Fraud Prevention And Customer Service Balance

LexisNexis research on fraud finds merchants believe the following: reducing fraud can help increase my company's sales (48%), lower fraud rates increase customer loyalty (44%) and they believe it costs too much to control fraud (20%). Clearly this data points to both the opportunity and risk of fraud and its ancillary drivers for both customers of banks and banks themselves.
As banks step up anti-fraud defenses, research suggests it may come at the expense of customer loyalty. In the zeal to verify transaction data like identities, banks can wind up annoying the very customers they are trying to protect.
Verification processes and other anti-fraud procedures can at times feel like intrusive roadblocks to customers instead of helpful risk management. This is a particular issue for community banks, who pride themselves on close connections to customers so care should be taken around how anti-fraud efforts are received.

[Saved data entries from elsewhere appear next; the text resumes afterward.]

(** The loop over the goroutines, in the order in which they finish. *)
Lemma foldS_moves order m w res w' :
  Forall (λ i, i < n) order → NoDup order → (∀ i, i ∈ order → m !! i = None) → foldS (answerAt fn) order m w = (res, w') →
  ∃ mvs f w2, fanMoves server mvs (written m) w = Some (f, w2) ∧
    match res with
    | Ok m' => f = written m' ∧ w2 = w' ∧ ∀ i, i ∈ order ∨ is_Some (m !! i) → is_Some (m' !! i)
    | Err e => fa_failed f = Some (failedWith e)
    | Fault x => fa_failed f = Some (panicked x)
    end.
Proof using Hfn.
  revert m w. induction order as [|i order IH]; intros m w Hlt Hnd Hm.
  { intros [= <- <-]. exists [], (written m), w. split; [done|]. split_and!; [done..|]. intros i [Hi|?]; [by apply elem_of_nil in Hi|done]. }
  apply Forall_cons in Hlt as [Hi Hlt]. apply NoDup_cons in Hnd as [Hni Hnd].
  rewrite foldS_answerAt. destruct (fn i w) as [r w1] eqn:E.
  assert (fa_goroutines (written m) !! i = Some (Running (read i))) as Hg by (rewrite written_lookup, Hm; [done|by constructor|done]).
  destruct (goroutine_ends i (read i) (written m) w r w1 Hg) as [mvs1 H1]; [by rewrite Hfn|].
  destruct r as [a|e|x].
  - intros H. destruct (IH (<[i:=a]> m) w1) as (mvs & f & w2 & Hf & Hres); [done|done| |exact H|].
    { intros j Hj. rewrite lookup_insert_ne by (intros ->; done). apply Hm. by constructor. }
    exists (mvs1 ++ mvs), f, w2. split; [rewrite fanMoves_app, H1; cbn [mbind option_bind returned]; by rewrite written_insert|].
    destruct res as [m'|e|x]; [|done..]. destruct Hres as (-> & -> & Hd). split_and!; [done..|]. intros j Hj. apply Hd.
    destruct (decide (i = j)) as [<-|Hne]; [right; rewrite lookup_insert_eq; by eexists|]. rewrite lookup_insert_ne by done.
    destruct Hj as [Hj|?]; [|by right]. apply elem_of_cons in Hj as [->|?]; [done|by left].
  - intros [= <- <-]. exists mvs1, (returned i (Err e) (written m)), w1. done.
  - intros [= <- <-]. exists mvs1, (returned i (Fault x) (written m)), w1. done.
Qed.

Lemma traverse_fmap {X Y Z E} (f : Y → Res E Z) (g : X → Y) l : traverse f (g <$> l) = traverse (λ x, f (g x)) l.
Proof using Type. induction l as [|x l IH]; [done|]. rewrite fmap_cons, !traverse_cons, IH. done. Qed.

Lemma written_result m : fanResult (written m) = traverse (λ i, match m !! i with Some a => Ok a | None => Fault GoPanic end) (seq 0 n).
Proof using Type.
  unfold fanResult. cbn [fa_failed fa_goroutines written]. rewrite traverse_fmap. apply traverse_ext. intros i _. by destruct (m !! i).
Qed.

(** What [crossCheck] does with its goroutines one after the other, the fan-out can do. *)
Lemma crossCheck_moves schedule r canonical w res w' :
  endpoints r = n → schedule (nt_clock w) n ≡ₚ seq 0 n → crossCheck schedule r fn canonical w = (res, w') →
  ∃ mvs f w2, fanMoves server mvs (startFan n read) w = Some (f, w2) ∧ fanDone f = true ∧
    fanResult f ≫= agreement canonical = res ∧ ∀ a, res = Ok a → w2 = w'.
Proof using Hfn.
  intros Hn Hperm Hres.
  assert (startFan n read = written ∅) as Hstart.
  { unfold startFan, written. f_equal. }
  assert (∃ order, NoDup order ∧ Forall (λ i, i < n) order ∧ (∀ i, i < n → i ∈ order) ∧
    ∃ r1 w1, foldS (answerAt fn) order ∅ w = (r1, w1) ∧ w' = w1 ∧
      res = (r1 ≫= λ m, traverse (λ i, match m !! i with Some a => Ok a | None => Fault GoPanic end) (seq 0 n)) ≫= agreement canonical)
    as (order & Hnd & Hlt & Hin & r1 & w1 & Hfold & -> & ->).
  { unfold crossCheck in Hres. rewrite Hn in Hres. destruct (Nat.eqb_spec n 1) as [->|_].
    - exists [0]. split_and!; [apply NoDup_singleton|by repeat constructor|intros i Hi; apply list_elem_of_singleton; lia|].
      rewrite foldS_answerAt. unfold catch in Hres. destruct (fn 0 w) as [[a|err|x] w1]; cbn in Hres.
      + injection Hres as <- <-. eexists _, _. split; [reflexivity|]. split; [done|]. done.
      + injection Hres as <- <-. eexists _, _. split; [reflexivity|]. done.
      + injection Hres as <- <-. eexists _, _. split; [reflexivity|]. done.
    - exists (schedule (nt_clock w) n). rewrite Hperm. split_and!; [apply NoDup_seq|apply Forall_seq; lia|intros i Hi; rewrite Hperm; apply elem_of_seq; lia|].
      destruct (foldS (answerAt fn) (schedule (nt_clock w) n) ∅ w) as [r1 w1] eqn:E. exists r1, w1. split; [done|].
      revert Hres. unfold eachEndpoint, finishing, gets, mbind, StM_bind. rewrite Hn, E.
      destruct r1 as [m|e|x]; [|by intros [= <- <-]..]. unfold lift. cbn [Res_bind].
      destruct (traverse _ (seq 0 n)) as [[|a rest]|e|x]; cbn; [by intros [= <- <-]| |by intros [= <- <-]..].
      destruct (agreeFrom canonical (canonical a) 1 rest) as [u|e|x]; by intros [= <- <-]. }
  rewrite Hstart. destruct (foldS_moves order ∅ w r1 w1 Hlt Hnd) as (mvs & f & w2 & Hm & Hcase); [by intros; apply lookup_empty|done|].
  destruct r1 as [m|e|x].
  - destruct Hcase as (-> & -> & Hd). exists mvs, (written m), w1. split; [done|]. split_and!; [|by rewrite written_result|done].
    unfold fanDone. apply forallb_forall. intros g Hg%list_elem_of_In%list_elem_of_fmap. destruct Hg as (i & -> & Hi%elem_of_seq).
    destruct (Hd i) as [a Ha]; [left; apply Hin; lia|]. by rewrite Ha.
  - destruct (fan_drains f w2) as (mvs2 & f2 & w3 & H2 & Hdone & Hkeep). exists (mvs ++ mvs2), f2, w3.
    split; [by rewrite fanMoves_app, Hm|]. split; [done|]. split; [|done]. unfold fanResult. by rewrite (Hkeep _ Hcase).
  - destruct (fan_drains f w2) as (mvs2 & f2 & w3 & H2 & Hdone & Hkeep). exists (mvs ++ mvs2), f2, w3.
    split; [by rewrite fanMoves_app, Hm|]. split; [done|]. split; [|done]. unfold fanResult. by rewrite (Hkeep _ Hcase).
Qed.
End sequential.
(** ** One read at once on every endpoint *)

(** The cross-checked reads: what one endpoint is asked, as a thread and as [Wire] has it. *)
Inductive reads_as (server : nat → nat → rpcPost → httpReply) : ∀ {A}, thread A → (nat → Wire A) → Prop :=
  | reads_chain : reads_as server chainIdOfT (chainIdOf server)
  | reads_block tag : reads_as server (blockByTagT tag) (λ i, blockByTag server i tag)
  | reads_blocks ns : reads_as server (blocksByNumberT ns) (λ i, blocksByNumber server i ns)
  | reads_logs address topic0 from to :
      reads_as server (getLogsT address topic0 from to) (λ i, getLogs server i address topic0 from to)
  | reads_call to data at_ : reads_as server (ethCallAtT to data at_) (λ i, ethCallAt server i to data at_).

Lemma reads_as_run server {A} (t : thread A) fn : reads_as server t fn → ∀ i w, runThread server i t w = fn i w.
Proof.
  destruct 1; intros i w; [apply runT_chainIdOf|apply runT_blockByTag|apply runT_blocksByNumber|apply runT_getLogs|apply runT_ethCallAt].
Qed.

Section reading.
Context (server : nat → nat → rpcPost → httpReply) (n : nat) (w w' : wireState).

Lemma fan_counted {A} (read : nat → thread A) mvs f :
  Z.of_nat (length mvs) ≤ 2 ^ 64 → fanMoves server mvs (startFan n read) w = Some (f, w') →
  ∃ c, fan_ok server (window w) (counters w) n read c f.
Proof.
  intros Hlen Hm. destruct (fanMoves_ok server (window w) (counters w) n read mvs (counters w) (startFan n read) w f w')
    as (c & _ & Hf); [by apply startFan_ok|by intros i|intros i; unfold window; lia|done|by exists c].
Qed.

(** What the goroutines agree on is what one of them could only find. *)
Lemma fan_true {A} (read : thread A) canonical (T : A → Prop) i v mvs f a :
  (i < n)%nat → Z.of_nat (length mvs) ≤ 2 ^ 64 → fanMoves server mvs (startFan n (λ _, read)) w = Some (f, w') →
  (∀ j m, finds server j (window w j) m read T) →
  finds server i (window w i) (counters w i) read (λ a, a = v) →
  (∀ a, T a → canonical a = canonical v → a = v) →
  fanResult f ≫= agreement canonical = Ok a → a = v.
Proof.
  intros Hi Hlen Hm HT Hv Hinj (answers & Ha & Hagree)%bind_Ok.
  destruct (fan_counted (λ _, read) mvs f Hlen Hm) as [c Hf].
  pose proof (fanResult_Ok _ _ _ _ _ _ _ _ Hf Ha) as Hown.
  by apply (agreement_true server (window w) (counters w) n (λ _, read) canonical T i v answers).
Qed.
End reading.

Section claims.
Context (server : nat → nat → rpcPost → httpReply) (r : chainReader) (blocks : list Z) (w : wireState).
Abbreviation jobs := (length (stampBatches blocks)).
Abbreviation pool0 := (stampPool r blocks w).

These days, research firm Aite Group finds about 1 of every 10 banks now has its customer experience department selecting and funding new fraud solutions and that number is expected to rise. Just a few years ago, bank customer experience departments were not involved in the anti-fraud effort, so this shows progress.
Banks are focusing more and more on improving the customer experience at every point of contact, from the teller to the ATM to digital. So, it makes sense to link customer experience to fraud prevention as well. Doing so ensures a smooth customer interaction when suspicions arise. In an Aite survey of financial institutions, 74% had multiple independent projects underway to improve the customer experience. The same percentage said they examine every new business case for its effect on customer experiences. When it comes to fraud prevention, 83% said the impact on the customer experience of a new anti-fraud measure was a "very important" or "important" part of the equation.

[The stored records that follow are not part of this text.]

Lemma scan_raw (key : bool) st s acc rest stk :
  rawScan st s = Some InText →
  scanFrom (s +:+ String quoteChar rest) (MString key st acc, stk) =
  (st' ← endString key (text (reverse (String.list_ascii_of_string s) ++ acc)) stk; scanFrom rest st').
Proof.
  revert st acc. induction s as [|c s IH]; intros st acc H.
  - by injection H as ->.
  - apply rawScan_cons in H as (st' & Hst & Hs & Hc). strings. cbn [scanFrom String.list_ascii_of_string].
    rewrite (scanStep_string key st c acc stk st' Hst Hc), reverse_cons, <-app_assoc. by apply IH.
Qed.

Lemma scan_quoted (key : bool) s rest stk : raw_ok s →
  scanFrom (quoted s +:+ rest) ((if key then MKey else MValue), stk) =
  (st' ← endString key s stk; scanFrom rest st').
Proof.
  intros Hs. unfold quoted. strings. rewrite string_app_assoc. cbn [String.append].
  destruct key; cbn [scanFrom scanStep isSpace beginValue quoteChar];
    rewrite ?bool_decide_eq_true_2 by done; cbn [mbind option_bind];
    (etrans; [by apply (scan_raw _ InText)|]); rewrite text_cons_app; done.
Qed.

Lemma scan_digits st s st' acc c rest stk :
  numScan st s = Some st' → numberEnds st' = true → numberStep st' c = None →
  scanFrom (s +:+ String c rest) (MNumber st acc, stk) =
  (st' ← pastValue c (complete (JNum (text (reverse (String.list_ascii_of_string s) ++ acc))) stk); scanFrom rest st').
Proof.
  intros H Hend Hc. revert st acc H. induction s as [|d s IH]; intros st acc H; cbn [numScan] in H.
  - injection H as ->. strings. cbn [scanFrom scanStep]. by rewrite Hc, Hend.
  - destruct (numberStep st d) as [st1|] eqn:E; [|done]. cbn [mbind option_bind] in H.
    strings. cbn [scanFrom scanStep String.list_ascii_of_string]. rewrite E. cbn [mbind option_bind].
    rewrite reverse_cons, <-app_assoc. by apply IH.
Qed.

Lemma numberStep_follows st c : follows c → numberEnds st = true → numberStep st c = None.
Proof. intros [-> | ->]; by destruct st. Qed.

Lemma scan_number s c rest stk : num_ok s → follows c →
  scanFrom (s +:+ String c rest) (MValue, stk) = (st' ← pastValue c (complete (JNum s) stk); scanFrom rest st').
Proof.
  intros (d & s' & st0 & st & -> & Hd & Hs & Hend) Hc. strings. cbn [scanFrom scanStep].
  assert (isSpace d = false ∧ beginValue d stk = Some (MNumber st0 [d], stk)) as [-> ->].
  { split; [|]; revert Hd; clear; destruct d as [[] [] [] [] [] [] [] []]; cbn; try done; by intros [= <-]. }
  cbn [mbind option_bind]. rewrite (scan_digits st0 s' st) by first [done|by apply numberStep_follows].
  rewrite text_cons_app. done.
Qed.

(** ** Layout *)

Definition skips (m : scanMode) : bool :=
  match m with MValue | MValueOrEnd | MKey | MKeyOrEnd | MColon | MAfter => true | _ => false end.

Lemma scan_indent m n s stk : skips m = true → scanFrom (newlineAt n +:+ s) (m, stk) = scanFrom s (m, stk).
Proof.
  intros Hm. unfold newlineAt. strings.
  assert (scanFrom (indent n +:+ s) (m, stk) = scanFrom s (m, stk)) as H.
  { induction n as [|n IH]; [done|]. cbn [indent String.append scanFrom]. destruct m; done. }
  by destruct m.
Qed.

(** A written value starts with neither a space nor a closing bracket. *)
Lemma scan_first j depth s stk : json_ok j →
  scanFrom (showAt depth j +:+ s) (MValueOrEnd, stk) = scanFrom (showAt depth j +:+ s) (MValue, stk).
Proof.
  intros Hj. assert (∀ c s', isSpace c = false → c ≠ "]"%char → scanFrom (String c s') (MValueOrEnd, stk) = scanFrom (String c s') (MValue, stk)) as H.
  { intros c s' Hc Hne. cbn [scanFrom scanStep]. by rewrite Hc, (bool_decide_eq_false_2 _ Hne). }
  destruct j as [|[]|n|r|l|l]; cbn [showAt]; try (by apply H).
  - destruct Hj as (d & s' & st0 & st & -> & Hd & _). strings. apply H.
    + revert Hd. clear. by destruct d as [[] [] [] [] [] [] [] []].
    + by intros ->.
  - destruct l; by apply H.
  - destruct l; by apply H.
Qed.

Lemma scanText_step c s st : scanFrom (String c s) st = (st' ← scanStep c st; scanFrom s st').
Proof. done. Qed.

Lemma scanStep_complete c j stk : scanStep c (complete j stk) = pastValue c (complete j stk).
Proof. by destruct stk as [|[] stk]. Qed.

(** What [scan_show] says of one value. *)
Definition scans (j : json) : Prop := ∀ depth c rest stk, follows c → Z.of_nat (length stk) + height j ≤ maxNestingDepth →
  scanFrom (showAt depth j +:+ String c rest) (MValue, stk) = (st' ← pastValue c (complete j stk); scanFrom rest st').

Lemma concat_cons sep (x y : string) l : String.concat sep (x :: y :: l) = x +:+ (sep +:+ String.concat sep (y :: l)).
Proof. done. Qed.

Lemma concat_one sep (x : string) : String.concat sep [x] = x.
Proof. done. Qed.

Lemma concat_head sep (x : string) l : ∃ s, String.concat sep (x :: l) = x +:+ s.
Proof. destruct l as [|y l]; [exists EmptyString; by rewrite concat_one, string_app_nil_r|by eexists]. Qed.

(** The frame with one more value in it. *)
Definition extend (f : frame) (j : json) : frame :=
  match f with InArray items => InArray (j :: items) | InObject fields key => InObject ((key, j) :: fields) key end.

Lemma complete_frame j f stk : complete j (f :: stk) = (MAfter, extend f j :: stk).
Proof. by destruct f. Qed.

Definition in_depth (stk : list frame) (j : json) : Prop := Z.of_nat (length stk) + 1 + height j ≤ maxNestingDepth.

(** A value inside a frame, the last one and any other. *)
Lemma scan_last depth j f stk rest n : scans j → in_depth stk j →
  scanFrom (showAt depth j +:+ newlineAt n +:+ rest) (MValue, f :: stk) = scanFrom rest (MAfter, extend f j :: stk).
Proof.
  intros Hj Hh. unfold in_depth in Hh. rewrite <-(scan_indent MAfter n rest) by done. unfold newlineAt. strings.
  rewrite Hj by first [by right | cbn [length]; lia]. by rewrite complete_frame.
Qed.

Lemma scan_more depth j f stk rest n : scans j → in_depth stk j →
  scanFrom (showAt depth j +:+ String "," (newlineAt n) +:+ rest) (MValue, f :: stk) =
  scanFrom rest (match f with InArray _ => MValue | InObject _ _ => MKey end, extend f j :: stk).
Proof.
  intros Hj Hh. unfold in_depth in Hh. strings. rewrite Hj by first [by left | cbn [length]; lia]. rewrite complete_frame.
  destruct f; cbn [extend pastValue afterValue isSpace mbind option_bind]; by rewrite scan_indent.
Qed.

Lemma scan_items depth j l items c rest stk :
  Forall scans (j :: l) → Forall (in_depth stk) (j :: l) →
  scanFrom (String.concat (String "," (newlineAt (S depth))) (map (showAt (S depth)) (j :: l)) +:+
            newlineAt depth +:+ "]" +:+ String c rest) (MValue, InArray items :: stk) =
  scanFrom (String c rest) (complete (JArr (reverse items ++ j :: l)) stk).
Proof.
  revert j items. induction l as [|y l IH]; intros j items [Hj Hl]%Forall_cons [Hhj Hhl]%Forall_cons; cbn [map].
  - rewrite concat_one, scan_last by done. cbn [extend]. by rewrite <-reverse_cons.
  - rewrite concat_cons, !string_app_assoc, scan_more by done. cbn [extend].
    change (showAt (S depth) y :: map (showAt (S depth)) l) with (map (showAt (S depth)) (y :: l)).
    rewrite IH by done. by rewrite reverse_cons, <-app_assoc.
Qed.

Definition showField (depth : nat) : string * json → string := λ '(k, v), quoted k +:+ ": " +:+ showAt depth v.

Lemma show_object depth fields :
  showAt depth (JObj fields) = bracketed "{" "}" depth (map (showField (S depth)) fields).
Proof. done. Qed.

Lemma scan_first_key depth f s stk :
  scanFrom (showField depth f +:+ s) (MKeyOrEnd, stk) = scanFrom (showField depth f +:+ s) (MKey, stk).
Proof. by destruct f. Qed.

Lemma scan_key depth k j fields k0 stk rest : raw_ok k →
  scanFrom (showField depth (k, j) +:+ rest) (MKey, InObject fields k0 :: stk) =
  scanFrom (showAt depth j +:+ rest) (MValue, InObject fields k :: stk).
Proof. intros Hk. unfold showField. rewrite !string_app_assoc. by rewrite (scan_quoted true). Qed.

What all this survey data suggests is that banks are keenly aware of the delicate balance between guarding against fraud and improving the customer experience. While no banker should sacrifice financial integrity and the safety of accounts in the interest of customer service, you also cannot afford to ignore how an anti-fraud measure might upset a good customer. Banking is far too competitive and customer retention is too valuable to the bottom line to allow for slippage.
What can your bank do to increase its chances of striking the proper balance between weeding out fraud and keeping customers happy? For starters, have anti-fraud systems that use the most robust data analysis to effectively filter unusual but legitimate alerts from ones that are more likely to be fraudulent. Effective data analysis can help determine just how unusual a certain transaction is and what level of action is needed. This approach means your bank won't unnecessarily block transactions and risk upsetting business customers. Next, make sure all customer experience staff has direction not just on fraud mitigation and detection, but also on streamlined customer service resolution in the event of an escalated customer situation.
Anti-fraud measures tend to be tech-heavy solutions that rely on data mining and computer programming methods. Once deployed, these measures affect real people - your customers. A good approach is to seek a balanced program between risk management and customer satisfaction - which is admittedly very tricky indeed.